The required output consists solely of the lines from the top of the listing through the line containing "z) else None", transcribed exactly.

Top of INFORMATION PROVIDED

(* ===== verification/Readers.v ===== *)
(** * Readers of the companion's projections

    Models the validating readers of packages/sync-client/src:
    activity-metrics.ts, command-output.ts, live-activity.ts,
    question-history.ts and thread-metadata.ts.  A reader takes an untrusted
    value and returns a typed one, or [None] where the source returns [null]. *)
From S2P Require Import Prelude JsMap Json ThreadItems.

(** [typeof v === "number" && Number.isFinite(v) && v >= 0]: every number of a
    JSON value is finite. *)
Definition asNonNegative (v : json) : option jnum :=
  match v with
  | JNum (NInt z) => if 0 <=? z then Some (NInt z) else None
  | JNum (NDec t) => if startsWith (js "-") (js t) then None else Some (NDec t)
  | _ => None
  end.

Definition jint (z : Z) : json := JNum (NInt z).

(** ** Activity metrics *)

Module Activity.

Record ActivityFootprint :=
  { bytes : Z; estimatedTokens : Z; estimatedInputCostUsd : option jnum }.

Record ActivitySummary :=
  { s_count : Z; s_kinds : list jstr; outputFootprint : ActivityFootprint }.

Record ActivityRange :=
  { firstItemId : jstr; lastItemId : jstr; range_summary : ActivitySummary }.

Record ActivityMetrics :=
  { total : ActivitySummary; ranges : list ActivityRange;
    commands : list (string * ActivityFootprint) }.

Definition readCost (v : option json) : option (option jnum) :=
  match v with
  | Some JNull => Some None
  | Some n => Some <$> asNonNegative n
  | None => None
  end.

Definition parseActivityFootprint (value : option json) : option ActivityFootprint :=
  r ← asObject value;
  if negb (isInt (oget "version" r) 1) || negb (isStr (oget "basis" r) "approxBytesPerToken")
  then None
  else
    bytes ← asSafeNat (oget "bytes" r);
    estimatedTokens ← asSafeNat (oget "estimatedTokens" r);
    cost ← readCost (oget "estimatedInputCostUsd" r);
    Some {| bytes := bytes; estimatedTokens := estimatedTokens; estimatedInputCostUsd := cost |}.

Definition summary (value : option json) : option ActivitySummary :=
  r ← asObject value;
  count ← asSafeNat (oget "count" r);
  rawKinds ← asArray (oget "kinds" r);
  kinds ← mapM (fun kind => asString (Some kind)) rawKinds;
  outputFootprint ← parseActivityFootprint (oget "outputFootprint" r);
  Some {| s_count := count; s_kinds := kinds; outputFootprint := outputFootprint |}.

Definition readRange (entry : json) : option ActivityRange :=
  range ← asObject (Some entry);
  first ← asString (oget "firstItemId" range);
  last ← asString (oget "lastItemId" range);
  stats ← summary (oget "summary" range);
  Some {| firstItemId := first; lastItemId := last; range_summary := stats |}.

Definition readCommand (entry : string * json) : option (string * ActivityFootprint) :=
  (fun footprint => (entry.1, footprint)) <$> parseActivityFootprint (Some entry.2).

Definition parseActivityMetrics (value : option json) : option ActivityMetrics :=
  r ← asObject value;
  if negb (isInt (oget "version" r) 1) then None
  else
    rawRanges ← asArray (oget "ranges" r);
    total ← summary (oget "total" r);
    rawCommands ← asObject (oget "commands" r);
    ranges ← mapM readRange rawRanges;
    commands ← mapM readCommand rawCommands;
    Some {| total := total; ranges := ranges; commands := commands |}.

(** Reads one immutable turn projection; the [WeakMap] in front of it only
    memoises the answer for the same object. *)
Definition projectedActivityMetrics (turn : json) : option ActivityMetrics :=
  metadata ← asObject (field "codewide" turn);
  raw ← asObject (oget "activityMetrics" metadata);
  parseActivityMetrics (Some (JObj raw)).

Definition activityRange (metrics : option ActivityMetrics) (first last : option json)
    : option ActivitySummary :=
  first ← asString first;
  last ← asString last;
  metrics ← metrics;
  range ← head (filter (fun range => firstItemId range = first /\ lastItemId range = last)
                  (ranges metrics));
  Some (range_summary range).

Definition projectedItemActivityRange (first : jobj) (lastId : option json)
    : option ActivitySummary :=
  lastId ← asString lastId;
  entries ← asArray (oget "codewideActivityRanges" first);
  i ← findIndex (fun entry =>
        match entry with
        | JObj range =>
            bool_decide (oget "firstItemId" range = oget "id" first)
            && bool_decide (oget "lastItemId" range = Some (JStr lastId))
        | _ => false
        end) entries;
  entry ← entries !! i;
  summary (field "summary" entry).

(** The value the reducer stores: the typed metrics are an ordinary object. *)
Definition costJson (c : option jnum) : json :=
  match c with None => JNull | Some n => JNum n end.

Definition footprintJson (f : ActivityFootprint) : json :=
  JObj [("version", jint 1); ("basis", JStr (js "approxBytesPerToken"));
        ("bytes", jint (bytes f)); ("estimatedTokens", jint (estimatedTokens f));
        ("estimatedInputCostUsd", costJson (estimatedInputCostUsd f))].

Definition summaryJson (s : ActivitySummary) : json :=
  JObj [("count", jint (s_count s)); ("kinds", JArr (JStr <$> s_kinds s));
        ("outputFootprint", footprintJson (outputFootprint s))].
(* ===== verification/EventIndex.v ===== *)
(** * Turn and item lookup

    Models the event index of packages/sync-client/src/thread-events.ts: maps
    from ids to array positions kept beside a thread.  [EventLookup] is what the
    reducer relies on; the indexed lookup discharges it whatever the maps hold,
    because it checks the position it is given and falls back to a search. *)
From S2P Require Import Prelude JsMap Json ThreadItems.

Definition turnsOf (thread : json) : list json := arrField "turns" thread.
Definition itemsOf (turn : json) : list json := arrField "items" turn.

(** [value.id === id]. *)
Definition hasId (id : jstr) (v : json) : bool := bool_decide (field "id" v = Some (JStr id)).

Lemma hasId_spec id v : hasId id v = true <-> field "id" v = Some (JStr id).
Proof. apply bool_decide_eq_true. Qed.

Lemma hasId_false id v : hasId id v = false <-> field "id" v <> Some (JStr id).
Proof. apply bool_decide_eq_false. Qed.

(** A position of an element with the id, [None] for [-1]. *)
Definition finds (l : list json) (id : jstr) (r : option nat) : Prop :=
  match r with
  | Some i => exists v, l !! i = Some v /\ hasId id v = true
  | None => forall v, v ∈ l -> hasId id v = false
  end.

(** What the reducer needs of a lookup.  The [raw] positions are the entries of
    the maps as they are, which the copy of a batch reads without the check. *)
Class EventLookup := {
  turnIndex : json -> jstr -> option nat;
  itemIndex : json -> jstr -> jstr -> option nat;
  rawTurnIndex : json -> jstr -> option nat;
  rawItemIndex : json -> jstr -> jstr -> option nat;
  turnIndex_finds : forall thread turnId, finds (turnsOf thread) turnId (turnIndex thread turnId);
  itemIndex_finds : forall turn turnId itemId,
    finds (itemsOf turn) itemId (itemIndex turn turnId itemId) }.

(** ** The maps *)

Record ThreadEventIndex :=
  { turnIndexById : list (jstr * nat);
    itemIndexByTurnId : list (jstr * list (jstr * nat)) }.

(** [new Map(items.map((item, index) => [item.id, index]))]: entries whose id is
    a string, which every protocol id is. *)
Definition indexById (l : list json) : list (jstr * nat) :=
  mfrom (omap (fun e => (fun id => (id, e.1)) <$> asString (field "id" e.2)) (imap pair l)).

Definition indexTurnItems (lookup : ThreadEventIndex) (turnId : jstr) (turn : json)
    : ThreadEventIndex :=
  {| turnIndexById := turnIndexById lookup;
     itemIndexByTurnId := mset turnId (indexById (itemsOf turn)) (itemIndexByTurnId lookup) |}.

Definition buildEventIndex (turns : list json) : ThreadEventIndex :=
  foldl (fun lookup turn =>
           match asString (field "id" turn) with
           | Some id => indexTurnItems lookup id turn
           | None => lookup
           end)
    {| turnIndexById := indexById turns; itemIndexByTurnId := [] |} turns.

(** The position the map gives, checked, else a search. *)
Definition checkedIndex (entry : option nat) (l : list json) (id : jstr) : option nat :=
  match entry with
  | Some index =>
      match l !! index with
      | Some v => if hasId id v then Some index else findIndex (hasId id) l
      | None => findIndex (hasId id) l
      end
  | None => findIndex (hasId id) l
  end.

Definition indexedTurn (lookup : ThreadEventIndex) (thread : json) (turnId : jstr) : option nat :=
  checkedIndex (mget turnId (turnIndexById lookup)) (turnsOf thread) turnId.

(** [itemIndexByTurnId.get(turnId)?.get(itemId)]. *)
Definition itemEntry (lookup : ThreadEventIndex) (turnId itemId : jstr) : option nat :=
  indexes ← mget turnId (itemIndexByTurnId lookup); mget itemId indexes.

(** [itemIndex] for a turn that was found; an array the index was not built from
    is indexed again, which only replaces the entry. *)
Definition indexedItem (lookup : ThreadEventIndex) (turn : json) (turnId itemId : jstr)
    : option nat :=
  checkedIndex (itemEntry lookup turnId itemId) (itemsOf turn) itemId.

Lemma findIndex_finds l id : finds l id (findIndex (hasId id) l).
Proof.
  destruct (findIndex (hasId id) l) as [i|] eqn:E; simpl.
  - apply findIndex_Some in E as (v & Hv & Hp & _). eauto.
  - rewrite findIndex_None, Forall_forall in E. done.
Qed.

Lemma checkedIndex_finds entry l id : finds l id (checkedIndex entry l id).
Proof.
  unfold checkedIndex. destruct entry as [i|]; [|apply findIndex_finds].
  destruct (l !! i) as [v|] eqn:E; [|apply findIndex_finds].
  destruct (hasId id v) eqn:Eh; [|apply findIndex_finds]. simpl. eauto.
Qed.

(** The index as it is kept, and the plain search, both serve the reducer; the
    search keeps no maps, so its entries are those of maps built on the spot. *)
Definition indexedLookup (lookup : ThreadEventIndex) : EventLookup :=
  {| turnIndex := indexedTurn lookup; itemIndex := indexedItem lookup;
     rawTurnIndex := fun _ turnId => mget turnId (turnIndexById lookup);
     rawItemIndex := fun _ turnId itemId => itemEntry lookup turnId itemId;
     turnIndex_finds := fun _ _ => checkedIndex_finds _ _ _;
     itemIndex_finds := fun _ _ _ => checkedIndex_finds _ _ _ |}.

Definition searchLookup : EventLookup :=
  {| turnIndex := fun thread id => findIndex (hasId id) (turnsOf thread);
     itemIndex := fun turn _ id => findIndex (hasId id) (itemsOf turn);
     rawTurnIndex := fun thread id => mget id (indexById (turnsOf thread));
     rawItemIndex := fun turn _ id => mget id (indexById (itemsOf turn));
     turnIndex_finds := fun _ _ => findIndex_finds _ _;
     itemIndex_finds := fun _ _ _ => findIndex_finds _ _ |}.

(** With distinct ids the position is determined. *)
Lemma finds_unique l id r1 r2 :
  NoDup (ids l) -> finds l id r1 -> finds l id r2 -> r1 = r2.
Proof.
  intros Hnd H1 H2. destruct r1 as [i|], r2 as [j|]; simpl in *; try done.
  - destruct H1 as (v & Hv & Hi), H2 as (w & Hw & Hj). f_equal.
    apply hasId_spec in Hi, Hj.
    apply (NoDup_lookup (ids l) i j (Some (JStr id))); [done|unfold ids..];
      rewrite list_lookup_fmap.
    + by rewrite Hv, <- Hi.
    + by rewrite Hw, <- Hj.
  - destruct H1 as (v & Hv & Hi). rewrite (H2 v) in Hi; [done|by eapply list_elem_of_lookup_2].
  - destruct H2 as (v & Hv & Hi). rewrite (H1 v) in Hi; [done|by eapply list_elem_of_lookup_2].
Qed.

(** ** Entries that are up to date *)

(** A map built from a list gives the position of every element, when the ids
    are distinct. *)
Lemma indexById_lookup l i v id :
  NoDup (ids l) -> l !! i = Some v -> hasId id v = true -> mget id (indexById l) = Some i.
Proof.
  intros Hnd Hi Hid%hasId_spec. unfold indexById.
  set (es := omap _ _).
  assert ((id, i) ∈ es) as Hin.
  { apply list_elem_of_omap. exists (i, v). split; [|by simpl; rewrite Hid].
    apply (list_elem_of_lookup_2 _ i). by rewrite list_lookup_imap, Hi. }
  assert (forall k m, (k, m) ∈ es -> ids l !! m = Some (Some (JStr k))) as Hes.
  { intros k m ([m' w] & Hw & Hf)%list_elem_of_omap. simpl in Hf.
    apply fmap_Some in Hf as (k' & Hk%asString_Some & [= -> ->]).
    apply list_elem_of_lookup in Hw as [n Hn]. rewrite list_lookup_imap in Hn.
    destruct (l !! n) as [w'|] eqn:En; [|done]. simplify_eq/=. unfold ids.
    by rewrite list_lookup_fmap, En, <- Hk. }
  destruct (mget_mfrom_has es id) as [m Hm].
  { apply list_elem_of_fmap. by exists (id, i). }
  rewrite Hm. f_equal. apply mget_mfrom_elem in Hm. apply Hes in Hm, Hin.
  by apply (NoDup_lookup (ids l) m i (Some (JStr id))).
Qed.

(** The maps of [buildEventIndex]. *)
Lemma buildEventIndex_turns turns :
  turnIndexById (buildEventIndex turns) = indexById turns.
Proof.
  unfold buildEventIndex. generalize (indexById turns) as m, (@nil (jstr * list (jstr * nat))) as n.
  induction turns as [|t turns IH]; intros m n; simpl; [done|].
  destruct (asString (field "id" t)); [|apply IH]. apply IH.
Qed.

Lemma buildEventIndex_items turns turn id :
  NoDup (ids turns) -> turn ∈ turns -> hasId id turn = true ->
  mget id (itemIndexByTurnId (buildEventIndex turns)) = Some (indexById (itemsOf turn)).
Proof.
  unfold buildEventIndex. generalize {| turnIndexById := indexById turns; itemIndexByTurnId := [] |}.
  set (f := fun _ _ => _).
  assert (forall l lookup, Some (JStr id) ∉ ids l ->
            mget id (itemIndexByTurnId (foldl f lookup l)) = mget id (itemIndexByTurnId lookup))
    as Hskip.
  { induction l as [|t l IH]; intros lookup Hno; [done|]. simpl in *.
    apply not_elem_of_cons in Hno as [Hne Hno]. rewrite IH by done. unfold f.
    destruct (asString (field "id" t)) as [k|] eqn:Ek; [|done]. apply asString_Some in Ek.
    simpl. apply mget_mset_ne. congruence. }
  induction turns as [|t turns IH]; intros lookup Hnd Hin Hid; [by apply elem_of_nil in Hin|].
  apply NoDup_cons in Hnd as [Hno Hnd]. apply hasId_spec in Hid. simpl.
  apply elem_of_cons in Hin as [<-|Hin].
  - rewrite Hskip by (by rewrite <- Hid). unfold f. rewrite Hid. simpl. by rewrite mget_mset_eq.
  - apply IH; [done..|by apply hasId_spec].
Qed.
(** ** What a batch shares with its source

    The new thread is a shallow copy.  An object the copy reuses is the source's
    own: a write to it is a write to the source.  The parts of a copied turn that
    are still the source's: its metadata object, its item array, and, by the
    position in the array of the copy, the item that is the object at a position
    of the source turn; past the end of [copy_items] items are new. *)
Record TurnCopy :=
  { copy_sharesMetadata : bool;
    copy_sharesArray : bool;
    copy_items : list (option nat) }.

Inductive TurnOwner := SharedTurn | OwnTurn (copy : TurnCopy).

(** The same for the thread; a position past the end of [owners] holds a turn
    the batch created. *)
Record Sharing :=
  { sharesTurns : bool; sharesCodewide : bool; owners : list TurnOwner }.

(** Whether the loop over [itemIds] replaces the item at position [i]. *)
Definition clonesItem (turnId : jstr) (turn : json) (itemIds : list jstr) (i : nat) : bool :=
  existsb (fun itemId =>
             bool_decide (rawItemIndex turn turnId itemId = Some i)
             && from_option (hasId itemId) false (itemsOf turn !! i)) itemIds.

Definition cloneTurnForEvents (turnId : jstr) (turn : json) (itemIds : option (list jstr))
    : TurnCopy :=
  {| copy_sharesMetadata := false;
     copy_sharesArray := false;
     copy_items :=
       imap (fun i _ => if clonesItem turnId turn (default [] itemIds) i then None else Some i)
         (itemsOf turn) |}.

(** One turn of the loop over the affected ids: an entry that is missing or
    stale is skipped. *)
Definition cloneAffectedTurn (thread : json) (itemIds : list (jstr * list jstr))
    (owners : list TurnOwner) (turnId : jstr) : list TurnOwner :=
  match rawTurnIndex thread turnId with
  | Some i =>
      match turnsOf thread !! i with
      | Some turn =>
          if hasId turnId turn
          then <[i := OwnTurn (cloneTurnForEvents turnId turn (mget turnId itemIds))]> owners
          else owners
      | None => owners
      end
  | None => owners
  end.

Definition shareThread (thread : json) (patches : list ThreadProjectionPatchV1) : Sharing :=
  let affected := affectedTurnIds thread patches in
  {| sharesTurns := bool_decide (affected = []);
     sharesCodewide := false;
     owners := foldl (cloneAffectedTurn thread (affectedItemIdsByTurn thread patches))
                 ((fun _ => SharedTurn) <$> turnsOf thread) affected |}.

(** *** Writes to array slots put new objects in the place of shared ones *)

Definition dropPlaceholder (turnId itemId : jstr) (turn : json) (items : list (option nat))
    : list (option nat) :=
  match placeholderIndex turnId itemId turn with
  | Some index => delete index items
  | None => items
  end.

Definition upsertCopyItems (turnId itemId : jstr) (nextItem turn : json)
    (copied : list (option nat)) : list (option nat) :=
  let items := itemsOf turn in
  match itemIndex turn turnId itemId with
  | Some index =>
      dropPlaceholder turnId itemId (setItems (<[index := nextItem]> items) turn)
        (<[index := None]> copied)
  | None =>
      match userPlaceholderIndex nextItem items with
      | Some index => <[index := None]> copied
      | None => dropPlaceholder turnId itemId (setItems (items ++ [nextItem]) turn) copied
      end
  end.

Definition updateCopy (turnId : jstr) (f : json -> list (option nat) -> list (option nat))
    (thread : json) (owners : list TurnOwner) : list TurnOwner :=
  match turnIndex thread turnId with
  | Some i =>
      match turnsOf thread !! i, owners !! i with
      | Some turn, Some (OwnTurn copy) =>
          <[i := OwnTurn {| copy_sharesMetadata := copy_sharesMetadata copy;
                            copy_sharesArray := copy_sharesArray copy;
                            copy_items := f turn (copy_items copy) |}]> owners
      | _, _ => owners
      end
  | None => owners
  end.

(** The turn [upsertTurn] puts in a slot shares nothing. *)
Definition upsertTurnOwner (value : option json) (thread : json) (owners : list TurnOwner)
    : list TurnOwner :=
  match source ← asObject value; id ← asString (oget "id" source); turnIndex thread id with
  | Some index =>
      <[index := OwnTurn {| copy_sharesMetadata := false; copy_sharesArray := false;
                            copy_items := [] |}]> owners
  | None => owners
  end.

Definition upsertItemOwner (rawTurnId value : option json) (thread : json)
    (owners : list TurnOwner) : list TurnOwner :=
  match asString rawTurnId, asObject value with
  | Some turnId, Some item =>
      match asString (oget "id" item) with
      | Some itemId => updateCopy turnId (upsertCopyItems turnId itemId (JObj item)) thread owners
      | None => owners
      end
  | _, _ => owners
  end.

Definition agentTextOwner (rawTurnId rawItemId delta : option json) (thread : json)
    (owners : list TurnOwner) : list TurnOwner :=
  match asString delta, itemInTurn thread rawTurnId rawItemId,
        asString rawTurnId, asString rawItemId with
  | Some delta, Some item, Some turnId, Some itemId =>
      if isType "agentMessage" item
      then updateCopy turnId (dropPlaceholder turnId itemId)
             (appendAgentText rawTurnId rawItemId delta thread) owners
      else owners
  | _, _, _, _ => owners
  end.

Bottom of INFORMATION PROVIDED

ANSWER FOR THE TASK -
(* ===== verification/Readers.v ===== *)
(** * Readers of the companion's projections

    Models the validating readers of packages/sync-client/src:
    activity-metrics.ts, command-output.ts, live-activity.ts,
    question-history.ts and thread-metadata.ts.  A reader takes an untrusted
    value and returns a typed one, or [None] where the source returns [null]. *)
From S2P Require Import Prelude JsMap Json ThreadItems.

(** [typeof v === "number" && Number.isFinite(v) && v >= 0]: every number of a
    JSON value is finite. *)
Definition asNonNegative (v : json) : option jnum :=
  match v with
  | JNum (NInt z) => if 0 <=? z then Some (NInt z) else None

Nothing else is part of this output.